====== RECORD EXTRACTS ======

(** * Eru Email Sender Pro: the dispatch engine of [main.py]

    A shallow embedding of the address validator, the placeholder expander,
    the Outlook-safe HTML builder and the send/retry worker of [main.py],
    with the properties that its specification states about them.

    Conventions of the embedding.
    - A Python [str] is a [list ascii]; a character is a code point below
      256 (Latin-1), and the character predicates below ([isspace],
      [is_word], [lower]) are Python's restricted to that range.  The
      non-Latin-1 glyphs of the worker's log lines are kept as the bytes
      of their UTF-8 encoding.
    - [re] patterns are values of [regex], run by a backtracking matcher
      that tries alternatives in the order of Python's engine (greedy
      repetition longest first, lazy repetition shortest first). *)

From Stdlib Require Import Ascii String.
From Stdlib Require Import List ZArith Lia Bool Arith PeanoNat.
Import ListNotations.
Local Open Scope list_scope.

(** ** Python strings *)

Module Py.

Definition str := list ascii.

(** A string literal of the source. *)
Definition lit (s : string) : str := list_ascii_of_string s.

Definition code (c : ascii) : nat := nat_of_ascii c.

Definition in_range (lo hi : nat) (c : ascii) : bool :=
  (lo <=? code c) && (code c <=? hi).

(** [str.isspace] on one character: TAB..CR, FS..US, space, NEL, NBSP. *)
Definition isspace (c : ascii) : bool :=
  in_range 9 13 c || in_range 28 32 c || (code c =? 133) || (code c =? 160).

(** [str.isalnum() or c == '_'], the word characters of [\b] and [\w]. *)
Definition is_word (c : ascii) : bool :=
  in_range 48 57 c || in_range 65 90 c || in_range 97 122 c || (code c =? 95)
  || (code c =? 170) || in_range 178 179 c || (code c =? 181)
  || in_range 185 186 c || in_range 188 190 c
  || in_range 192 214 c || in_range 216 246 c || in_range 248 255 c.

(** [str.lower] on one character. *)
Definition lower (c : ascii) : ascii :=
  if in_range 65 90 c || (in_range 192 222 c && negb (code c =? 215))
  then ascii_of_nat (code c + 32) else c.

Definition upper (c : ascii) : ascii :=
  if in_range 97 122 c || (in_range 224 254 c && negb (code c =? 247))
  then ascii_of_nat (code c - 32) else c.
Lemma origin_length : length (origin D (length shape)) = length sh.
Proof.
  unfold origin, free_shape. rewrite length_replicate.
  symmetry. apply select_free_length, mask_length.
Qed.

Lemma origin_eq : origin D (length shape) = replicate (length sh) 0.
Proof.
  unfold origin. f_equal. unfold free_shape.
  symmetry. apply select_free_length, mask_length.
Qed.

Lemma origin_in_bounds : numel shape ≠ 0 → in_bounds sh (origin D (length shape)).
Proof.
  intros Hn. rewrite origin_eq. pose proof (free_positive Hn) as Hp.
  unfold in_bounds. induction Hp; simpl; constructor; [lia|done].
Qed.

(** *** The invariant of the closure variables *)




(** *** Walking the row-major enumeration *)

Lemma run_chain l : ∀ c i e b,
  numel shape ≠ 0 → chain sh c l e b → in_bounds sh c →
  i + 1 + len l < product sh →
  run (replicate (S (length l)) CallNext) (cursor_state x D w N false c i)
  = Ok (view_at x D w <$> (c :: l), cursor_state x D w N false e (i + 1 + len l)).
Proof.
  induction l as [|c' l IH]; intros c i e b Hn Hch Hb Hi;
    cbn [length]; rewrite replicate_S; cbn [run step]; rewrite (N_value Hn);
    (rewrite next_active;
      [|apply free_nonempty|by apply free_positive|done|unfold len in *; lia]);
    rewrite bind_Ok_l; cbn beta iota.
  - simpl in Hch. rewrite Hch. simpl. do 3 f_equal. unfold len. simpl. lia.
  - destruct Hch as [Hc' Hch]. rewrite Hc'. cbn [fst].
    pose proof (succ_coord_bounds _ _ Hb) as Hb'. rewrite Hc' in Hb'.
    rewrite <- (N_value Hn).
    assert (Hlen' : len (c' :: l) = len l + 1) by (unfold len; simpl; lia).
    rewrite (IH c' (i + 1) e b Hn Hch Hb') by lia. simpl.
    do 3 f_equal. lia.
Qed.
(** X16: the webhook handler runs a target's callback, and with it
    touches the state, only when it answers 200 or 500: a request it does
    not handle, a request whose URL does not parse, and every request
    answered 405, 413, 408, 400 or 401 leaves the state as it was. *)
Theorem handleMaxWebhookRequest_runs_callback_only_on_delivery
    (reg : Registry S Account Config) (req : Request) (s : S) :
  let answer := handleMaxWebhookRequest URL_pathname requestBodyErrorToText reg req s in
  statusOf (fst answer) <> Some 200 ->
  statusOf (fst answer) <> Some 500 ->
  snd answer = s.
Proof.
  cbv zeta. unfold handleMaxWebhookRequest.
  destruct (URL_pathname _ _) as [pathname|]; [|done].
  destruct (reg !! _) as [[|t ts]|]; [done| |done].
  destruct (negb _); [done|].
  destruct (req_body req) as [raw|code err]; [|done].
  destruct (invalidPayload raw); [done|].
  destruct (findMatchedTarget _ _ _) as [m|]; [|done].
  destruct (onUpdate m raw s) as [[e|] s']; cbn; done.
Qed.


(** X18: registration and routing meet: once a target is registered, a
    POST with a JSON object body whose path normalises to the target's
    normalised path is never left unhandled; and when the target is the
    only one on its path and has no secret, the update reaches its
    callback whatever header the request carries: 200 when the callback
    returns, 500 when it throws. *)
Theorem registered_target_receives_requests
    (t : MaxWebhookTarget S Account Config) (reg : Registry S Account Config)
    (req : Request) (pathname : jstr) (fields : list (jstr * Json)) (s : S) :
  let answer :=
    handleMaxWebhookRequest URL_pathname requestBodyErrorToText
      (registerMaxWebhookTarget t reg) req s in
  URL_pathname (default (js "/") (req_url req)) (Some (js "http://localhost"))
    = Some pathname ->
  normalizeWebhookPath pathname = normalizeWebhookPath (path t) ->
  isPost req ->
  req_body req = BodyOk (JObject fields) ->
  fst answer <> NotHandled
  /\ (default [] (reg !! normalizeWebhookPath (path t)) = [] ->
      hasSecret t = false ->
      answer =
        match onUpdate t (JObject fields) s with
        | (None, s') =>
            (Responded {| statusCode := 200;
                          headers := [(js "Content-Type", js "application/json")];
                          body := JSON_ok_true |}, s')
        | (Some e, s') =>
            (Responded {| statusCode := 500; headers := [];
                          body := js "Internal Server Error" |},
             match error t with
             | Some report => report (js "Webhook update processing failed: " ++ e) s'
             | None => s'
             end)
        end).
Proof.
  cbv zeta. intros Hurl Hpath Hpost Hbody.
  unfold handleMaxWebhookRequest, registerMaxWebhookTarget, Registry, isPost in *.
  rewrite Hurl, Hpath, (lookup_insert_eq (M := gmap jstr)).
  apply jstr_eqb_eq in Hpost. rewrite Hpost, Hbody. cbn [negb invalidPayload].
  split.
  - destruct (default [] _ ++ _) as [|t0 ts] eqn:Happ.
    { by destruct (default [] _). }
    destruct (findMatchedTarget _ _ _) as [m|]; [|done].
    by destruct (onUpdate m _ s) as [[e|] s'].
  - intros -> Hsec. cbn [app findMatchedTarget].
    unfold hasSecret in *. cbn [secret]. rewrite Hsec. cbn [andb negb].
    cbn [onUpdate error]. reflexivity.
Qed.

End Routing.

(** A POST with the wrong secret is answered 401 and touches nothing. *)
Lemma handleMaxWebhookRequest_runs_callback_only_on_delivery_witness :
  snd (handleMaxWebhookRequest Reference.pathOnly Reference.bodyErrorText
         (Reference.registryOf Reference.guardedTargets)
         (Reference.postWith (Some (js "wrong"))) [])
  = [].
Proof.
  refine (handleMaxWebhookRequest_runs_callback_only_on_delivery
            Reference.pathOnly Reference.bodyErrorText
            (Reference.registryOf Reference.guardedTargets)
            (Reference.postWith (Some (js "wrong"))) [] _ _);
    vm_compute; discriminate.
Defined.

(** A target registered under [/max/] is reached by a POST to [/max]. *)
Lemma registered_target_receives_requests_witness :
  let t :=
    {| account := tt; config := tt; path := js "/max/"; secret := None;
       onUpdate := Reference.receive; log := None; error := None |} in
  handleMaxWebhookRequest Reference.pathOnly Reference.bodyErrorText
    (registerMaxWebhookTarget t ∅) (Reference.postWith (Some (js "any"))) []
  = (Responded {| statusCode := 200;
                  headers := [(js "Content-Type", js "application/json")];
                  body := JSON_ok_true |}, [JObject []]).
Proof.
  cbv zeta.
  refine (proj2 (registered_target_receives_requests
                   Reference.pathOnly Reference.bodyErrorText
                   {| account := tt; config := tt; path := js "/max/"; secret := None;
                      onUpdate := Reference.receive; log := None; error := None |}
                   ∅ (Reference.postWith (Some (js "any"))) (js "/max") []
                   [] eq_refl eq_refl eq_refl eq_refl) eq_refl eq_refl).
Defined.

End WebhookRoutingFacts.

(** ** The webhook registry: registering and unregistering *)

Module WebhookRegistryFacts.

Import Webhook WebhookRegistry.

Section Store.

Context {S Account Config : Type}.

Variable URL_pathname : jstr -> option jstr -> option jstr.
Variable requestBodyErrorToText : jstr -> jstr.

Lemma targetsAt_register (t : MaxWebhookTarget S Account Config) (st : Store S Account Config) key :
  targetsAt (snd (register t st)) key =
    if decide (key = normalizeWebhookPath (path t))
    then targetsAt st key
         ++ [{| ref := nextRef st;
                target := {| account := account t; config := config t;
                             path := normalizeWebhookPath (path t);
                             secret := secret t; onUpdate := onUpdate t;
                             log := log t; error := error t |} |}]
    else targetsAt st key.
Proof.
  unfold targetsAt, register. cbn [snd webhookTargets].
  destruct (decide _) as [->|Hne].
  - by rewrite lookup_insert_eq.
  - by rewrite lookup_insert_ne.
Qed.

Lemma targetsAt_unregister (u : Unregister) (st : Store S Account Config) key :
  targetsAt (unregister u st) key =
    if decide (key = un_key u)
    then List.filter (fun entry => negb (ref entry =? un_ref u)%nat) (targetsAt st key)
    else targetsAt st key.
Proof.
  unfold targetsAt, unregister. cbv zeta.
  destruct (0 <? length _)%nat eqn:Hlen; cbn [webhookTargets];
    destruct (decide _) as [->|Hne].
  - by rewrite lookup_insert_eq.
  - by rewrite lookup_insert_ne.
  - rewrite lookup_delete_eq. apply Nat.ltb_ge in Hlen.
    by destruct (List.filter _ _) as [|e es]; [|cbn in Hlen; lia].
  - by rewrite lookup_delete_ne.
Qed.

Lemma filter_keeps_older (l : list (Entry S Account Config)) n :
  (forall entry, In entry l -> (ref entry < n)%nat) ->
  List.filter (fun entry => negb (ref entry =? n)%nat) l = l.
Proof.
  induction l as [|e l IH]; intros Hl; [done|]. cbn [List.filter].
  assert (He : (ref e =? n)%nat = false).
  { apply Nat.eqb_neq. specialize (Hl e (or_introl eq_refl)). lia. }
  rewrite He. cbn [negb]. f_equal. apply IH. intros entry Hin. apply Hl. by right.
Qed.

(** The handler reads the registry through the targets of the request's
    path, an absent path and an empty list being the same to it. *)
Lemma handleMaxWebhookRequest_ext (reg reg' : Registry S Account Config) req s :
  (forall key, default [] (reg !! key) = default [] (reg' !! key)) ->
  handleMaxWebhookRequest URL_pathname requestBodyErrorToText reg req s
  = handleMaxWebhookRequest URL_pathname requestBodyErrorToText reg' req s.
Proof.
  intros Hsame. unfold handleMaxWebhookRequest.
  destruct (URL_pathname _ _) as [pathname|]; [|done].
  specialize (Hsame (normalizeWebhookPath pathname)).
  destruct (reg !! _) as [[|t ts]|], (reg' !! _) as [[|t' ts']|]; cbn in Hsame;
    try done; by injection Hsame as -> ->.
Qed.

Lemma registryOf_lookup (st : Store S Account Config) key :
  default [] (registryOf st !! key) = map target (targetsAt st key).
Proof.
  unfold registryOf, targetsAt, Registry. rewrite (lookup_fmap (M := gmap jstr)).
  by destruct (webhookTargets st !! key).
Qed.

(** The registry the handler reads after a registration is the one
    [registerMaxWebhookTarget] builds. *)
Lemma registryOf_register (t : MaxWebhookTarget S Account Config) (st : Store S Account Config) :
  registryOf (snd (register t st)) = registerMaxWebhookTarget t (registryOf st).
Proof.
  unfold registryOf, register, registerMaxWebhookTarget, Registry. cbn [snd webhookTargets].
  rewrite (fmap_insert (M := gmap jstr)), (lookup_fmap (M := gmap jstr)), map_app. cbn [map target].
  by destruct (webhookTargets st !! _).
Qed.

======

BRIEF:
Retype only the lines above between the line with "Definition str := list ascii." and the line with "then ascii_of_nat (code c + 32) else c.", counting those two lines as well, and keep every character as it is.

EXERCISE SOLUTION:
Definition str := list ascii.

(** A string literal of the source. *)
Definition lit (s : string) : str := list_ascii_of_string s.

Definition code (c : ascii) : nat := nat_of_ascii c.

Definition in_range (lo hi : nat) (c : ascii) : bool :=
  (lo <=? code c) && (code c <=? hi).

(** [str.isspace] on one character: TAB..CR, FS..US, space, NEL, NBSP. *)
Definition isspace (c : ascii) : bool :=
  in_range 9 13 c || in_range 28 32 c || (code c =? 133) || (code c =? 160).

(** [str.isalnum() or c == '_'], the word characters of [\b] and [\w]. *)
Definition is_word (c : ascii) : bool :=
  in_range 48 57 c || in_range 65 90 c || in_range 97 122 c || (code c =? 95)
  || (code c =? 170) || in_range 178 179 c || (code c =? 181)
  || in_range 185 186 c || in_range 188 190 c
  || in_range 192 214 c || in_range 216 246 c || in_range 248 255 c.

(** [str.lower] on one character. *)
Definition lower (c : ascii) : ascii :=
  if in_range 65 90 c || (in_range 192 222 c && negb (code c =? 215))
  then ascii_of_nat (code c + 32) else c.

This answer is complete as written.